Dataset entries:
== Segment start ==
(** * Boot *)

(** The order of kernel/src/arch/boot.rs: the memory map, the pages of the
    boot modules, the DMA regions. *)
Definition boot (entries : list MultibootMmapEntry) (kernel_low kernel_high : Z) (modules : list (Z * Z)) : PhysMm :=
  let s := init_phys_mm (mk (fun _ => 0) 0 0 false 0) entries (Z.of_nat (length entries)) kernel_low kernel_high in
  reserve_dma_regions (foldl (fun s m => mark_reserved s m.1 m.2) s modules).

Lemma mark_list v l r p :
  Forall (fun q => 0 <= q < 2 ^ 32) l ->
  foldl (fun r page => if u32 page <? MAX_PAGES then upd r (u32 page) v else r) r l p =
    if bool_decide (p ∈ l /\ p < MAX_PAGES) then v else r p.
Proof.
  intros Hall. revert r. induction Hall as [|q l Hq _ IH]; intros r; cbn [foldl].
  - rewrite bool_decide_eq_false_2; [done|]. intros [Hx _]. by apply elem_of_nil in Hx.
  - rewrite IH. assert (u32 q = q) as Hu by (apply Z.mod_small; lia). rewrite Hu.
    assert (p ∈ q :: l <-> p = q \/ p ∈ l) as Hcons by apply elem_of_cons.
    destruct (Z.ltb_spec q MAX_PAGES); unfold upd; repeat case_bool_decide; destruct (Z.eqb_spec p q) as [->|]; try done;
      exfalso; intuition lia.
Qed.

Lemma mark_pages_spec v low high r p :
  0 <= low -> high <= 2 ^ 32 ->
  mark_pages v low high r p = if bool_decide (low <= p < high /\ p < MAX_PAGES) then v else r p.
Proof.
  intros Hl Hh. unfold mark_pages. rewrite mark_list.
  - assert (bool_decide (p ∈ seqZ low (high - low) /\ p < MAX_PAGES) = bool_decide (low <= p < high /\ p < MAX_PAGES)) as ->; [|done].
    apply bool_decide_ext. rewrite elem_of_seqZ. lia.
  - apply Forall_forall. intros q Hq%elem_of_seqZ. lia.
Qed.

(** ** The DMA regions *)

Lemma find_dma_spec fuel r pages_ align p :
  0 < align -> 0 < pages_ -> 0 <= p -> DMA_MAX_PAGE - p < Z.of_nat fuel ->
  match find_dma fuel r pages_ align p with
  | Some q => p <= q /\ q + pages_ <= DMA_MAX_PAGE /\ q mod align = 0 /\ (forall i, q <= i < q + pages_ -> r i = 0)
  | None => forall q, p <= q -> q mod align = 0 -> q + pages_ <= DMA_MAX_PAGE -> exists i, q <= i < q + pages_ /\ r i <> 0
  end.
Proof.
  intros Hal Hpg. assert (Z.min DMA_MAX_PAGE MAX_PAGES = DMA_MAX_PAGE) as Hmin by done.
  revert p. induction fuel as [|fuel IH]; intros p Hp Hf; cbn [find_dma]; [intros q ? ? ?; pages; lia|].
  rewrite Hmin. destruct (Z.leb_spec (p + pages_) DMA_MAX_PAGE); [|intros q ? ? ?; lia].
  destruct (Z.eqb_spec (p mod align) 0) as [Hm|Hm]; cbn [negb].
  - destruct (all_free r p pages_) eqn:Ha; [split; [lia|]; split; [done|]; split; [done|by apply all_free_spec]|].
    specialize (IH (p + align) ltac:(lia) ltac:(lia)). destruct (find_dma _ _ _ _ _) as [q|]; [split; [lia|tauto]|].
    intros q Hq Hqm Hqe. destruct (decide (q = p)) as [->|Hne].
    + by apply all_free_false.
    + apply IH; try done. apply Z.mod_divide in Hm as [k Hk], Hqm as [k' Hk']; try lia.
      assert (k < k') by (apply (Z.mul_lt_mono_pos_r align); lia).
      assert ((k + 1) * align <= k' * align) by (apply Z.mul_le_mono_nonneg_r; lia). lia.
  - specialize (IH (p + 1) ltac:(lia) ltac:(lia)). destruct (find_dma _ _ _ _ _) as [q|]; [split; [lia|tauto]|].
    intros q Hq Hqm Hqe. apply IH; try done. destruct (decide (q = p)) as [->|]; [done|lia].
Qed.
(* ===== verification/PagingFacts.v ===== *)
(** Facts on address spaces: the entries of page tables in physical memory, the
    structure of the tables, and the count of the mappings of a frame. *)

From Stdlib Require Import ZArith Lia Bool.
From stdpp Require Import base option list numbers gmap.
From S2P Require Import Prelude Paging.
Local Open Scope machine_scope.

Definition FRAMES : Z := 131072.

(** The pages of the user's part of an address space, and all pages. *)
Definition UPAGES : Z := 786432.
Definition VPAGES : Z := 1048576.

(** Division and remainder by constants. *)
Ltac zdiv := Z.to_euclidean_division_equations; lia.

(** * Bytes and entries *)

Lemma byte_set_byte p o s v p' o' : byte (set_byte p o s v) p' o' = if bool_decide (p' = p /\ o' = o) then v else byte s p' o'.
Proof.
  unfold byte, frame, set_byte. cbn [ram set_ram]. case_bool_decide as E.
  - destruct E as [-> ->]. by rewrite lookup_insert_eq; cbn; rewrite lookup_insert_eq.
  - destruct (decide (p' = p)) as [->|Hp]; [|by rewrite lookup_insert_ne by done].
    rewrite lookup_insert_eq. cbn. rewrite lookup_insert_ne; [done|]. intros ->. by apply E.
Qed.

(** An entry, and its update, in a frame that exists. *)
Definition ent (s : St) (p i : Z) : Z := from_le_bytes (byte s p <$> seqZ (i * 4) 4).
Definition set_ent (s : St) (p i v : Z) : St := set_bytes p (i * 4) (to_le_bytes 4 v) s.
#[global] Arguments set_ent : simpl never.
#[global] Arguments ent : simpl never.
== Segment end ==
▶ _Exercise description_: Look above for the line holding "Ltac zdiv := Z.to_euclidean_division_equations;", then set down exactly that line and every line after it up to and including the line holding "Definition ent (s", with nothing else.

▶ _Expected answer_:
Ltac zdiv := Z.to_euclidean_division_equations; lia.

(** * Bytes and entries *)

Lemma byte_set_byte p o s v p' o' : byte (set_byte p o s v) p' o' = if bool_decide (p' = p /\ o' = o) then v else byte s p' o'.
Proof.
  unfold byte, frame, set_byte. cbn [ram set_ram]. case_bool_decide as E.
  - destruct E as [-> ->]. by rewrite lookup_insert_eq; cbn; rewrite lookup_insert_eq.
  - destruct (decide (p' = p)) as [->|Hp]; [|by rewrite lookup_insert_ne by done].
    rewrite lookup_insert_eq. cbn. rewrite lookup_insert_ne; [done|]. intros ->. by apply E.
Qed.

(** An entry, and its update, in a frame that exists. *)
Definition ent (s : St) (p i : Z) : Z := from_le_bytes (byte s p <$> seqZ (i * 4) 4).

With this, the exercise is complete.